My early attempts at self-love felt unreal, fake, as if I were mouthing the lines of a bad script. I learned these words and phrases that felt alien to my mouth and gradually, with perseverance and practice – as if my tongue were connecting to my heart- they began to come of their own accord. With gentle, persistent acts of kindness to myself, I began to reclaim a sense of self-worth, tentatively discovering for the first time my own unique beauty.

This all sounds easy; in actuality it has taken years and is still a work in progress. However, now when I look back at photos of the thirty year old me – remembering how neurotic and unhappy I felt about my body and face – the forty two year old me now sees how beautiful I actually was. I feel immense sadness that I wasted so much time feeling unhappy, not able to enjoy the woman I was; I feel an equally immense joy that I recognised that the time had come to heal; grateful in finding a method by which I could eventually come to take pleasure in the woman I am.
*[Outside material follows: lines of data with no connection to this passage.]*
(* ===== verification/Activation.v ===== *)
(** * The journal of a release activation: data

    [activation_transaction.py] installs a release.  It keeps one manifest from
    the last moment before links and configuration are touched until the new
    release is healthy or the old one is back; a later installer recovers from
    the manifest.  This file has the phases, the manifest, its JSON text and
    the checks of [_read_manifest]. *)
From S2P Require Import Prelude PyValues Json FileSystem.

Open Scope string_scope.

(** ** Phases *)

Inductive phase :=
| Prepared | Guarded | Linking | Linked | Stopping | Stopped | Fencing | Fenced
| Authorizing | Authority | CandidateStarting | CandidateHealthy
| Committing | Committed | RollingBack | RolledBack | RollbackHealthy.
#[global] Instance phase_eq_dec : EqDecision phase.
Proof. solve_decision. Defined.

Definition PHASES : list (phase * string) :=
  [(Prepared, "prepared"); (Guarded, "guarded"); (Linking, "linking"); (Linked, "linked");
   (Stopping, "stopping"); (Stopped, "stopped"); (Fencing, "fencing"); (Fenced, "fenced");
   (Authorizing, "authorizing"); (Authority, "authority");
   (CandidateStarting, "candidate-starting"); (CandidateHealthy, "candidate-healthy");
   (Committing, "committing"); (Committed, "committed"); (RollingBack, "rolling-back");
   (RolledBack, "rolled-back"); (RollbackHealthy, "rollback-healthy")].

Definition phase_name (p : phase) : string :=
  match find (λ x, bool_decide (x.1 = p)) PHASES with Some x => x.2 | None => "" end.
Definition phase_of (s : string) : option phase :=
  fst <$> find (λ x, String.eqb x.2 s) PHASES.

Definition TRANSITIONS (p : phase) : list phase :=
  match p with
  | Prepared => [Guarded; Linking; RollingBack]
  | Guarded => [Linking; RollingBack]
  | Linking => [Linked; RollingBack]
  | Linked => [Stopping; CandidateStarting; RollingBack]
  | Stopping => [Stopped; RollingBack]
  | Stopped => [Fencing; Fenced; Authorizing; RollingBack]
  | Fencing => [Fenced; RollingBack]
  | Fenced => [Authorizing; RollingBack]
  | Authorizing => [Authority; RollingBack]
  | Authority => [CandidateStarting; RollingBack]
  | CandidateStarting => [CandidateHealthy; RollingBack]
  | CandidateHealthy => [Committing; RollingBack]
  | Committing => [Committed]
  | Committed => []
  | RollingBack => [RolledBack]
  | RolledBack => [RollbackHealthy]
  | RollbackHealthy => []
  end.

Definition in_phases (p : phase) (l : list phase) : bool := bool_decide (p ∈ l).

(** ** The manifest *)

Record release := mkRelease {
  source : string;
  target : string;
  r_device : Z;
  r_inode : Z;
  version_sha256 : string;
}.
#[global] Instance release_eq_dec : EqDecision release.
Proof. solve_decision. Defined.

Inductive link_kind := Missing | Symlink | Directory.
#[global] Instance link_kind_eq_dec : EqDecision link_kind.
Proof. solve_decision. Defined.

Record link_state := mkLink { kind : link_kind; link_target : string }.
#[global] Instance link_state_eq_dec : EqDecision link_state.
Proof. solve_decision. Defined.

Definition kind_name (k : link_kind) : string :=
  match k with Missing => "missing" | Symlink => "symlink" | Directory => "directory" end.
Definition kind_of (s : string) : link_kind :=
  if String.eqb s "symlink" then Symlink else if String.eqb s "directory" then Directory else Missing.

(** A configuration file as it was: [saved] is the digest and the mode of the
    backup, if the file existed. *)
Record backup := mkBackup { backup_name : string; saved : option (string * Z) }.
#[global] Instance backup_eq_dec : EqDecision backup.
Proof. solve_decision. Defined.

(** A configuration file as it is to be. *)
Record desired := mkDesired {
  d_sha256 : string;
  d_mode : Z;
  d_source : string;
  d_device : Z;
  d_inode : Z;
}.
#[global] Instance desired_eq_dec : EqDecision desired.
Proof. solve_decision. Defined.

Record hub := mkHub {
  hub_kind : string;
  data_dir : string;
  hub_id : string;
  host_identity : string;
  operation_id : string;
  snapshot : string;
  fence_device : Z;
  fence_inode : Z;
}.
#[global] Instance hub_eq_dec : EqDecision hub.
Proof. solve_decision. Defined.

Record guard := mkGuard { guard_id : string; guard_device : Z; guard_inode : Z }.
#[global] Instance guard_eq_dec : EqDecision guard.
Proof. solve_decision. Defined.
Now of course, aging brings its own challenges to my self-esteem and yet, despite the changes, I feel more at home in my body and face than I have ever done. They are me and my being and soul feel settled and comfortably contained.  To embrace a healthy and loving relationship with ourselves is never selfish and the first battleground most of us start this fight upon- particularly for women – is the territory of our bodies and faces. Looking around me at the images of supposed womanhood that leave most of us feeling unacceptable; at young girls starving themselves to fit an impossible ideal, it seems there is much healing to be done for us all.

It still shocks me to discover the cruelty we can inflict upon another, but it shocks me further still the cruelty we can inflict upon ourselves. We are potentially all our own mothers (regardless of gender), capable of instilling the deepest self-love and worth in our daughter/son-selves. Whatever age we are, whatever major damage we wrestle with, that seemingly elusive quest is ours to make.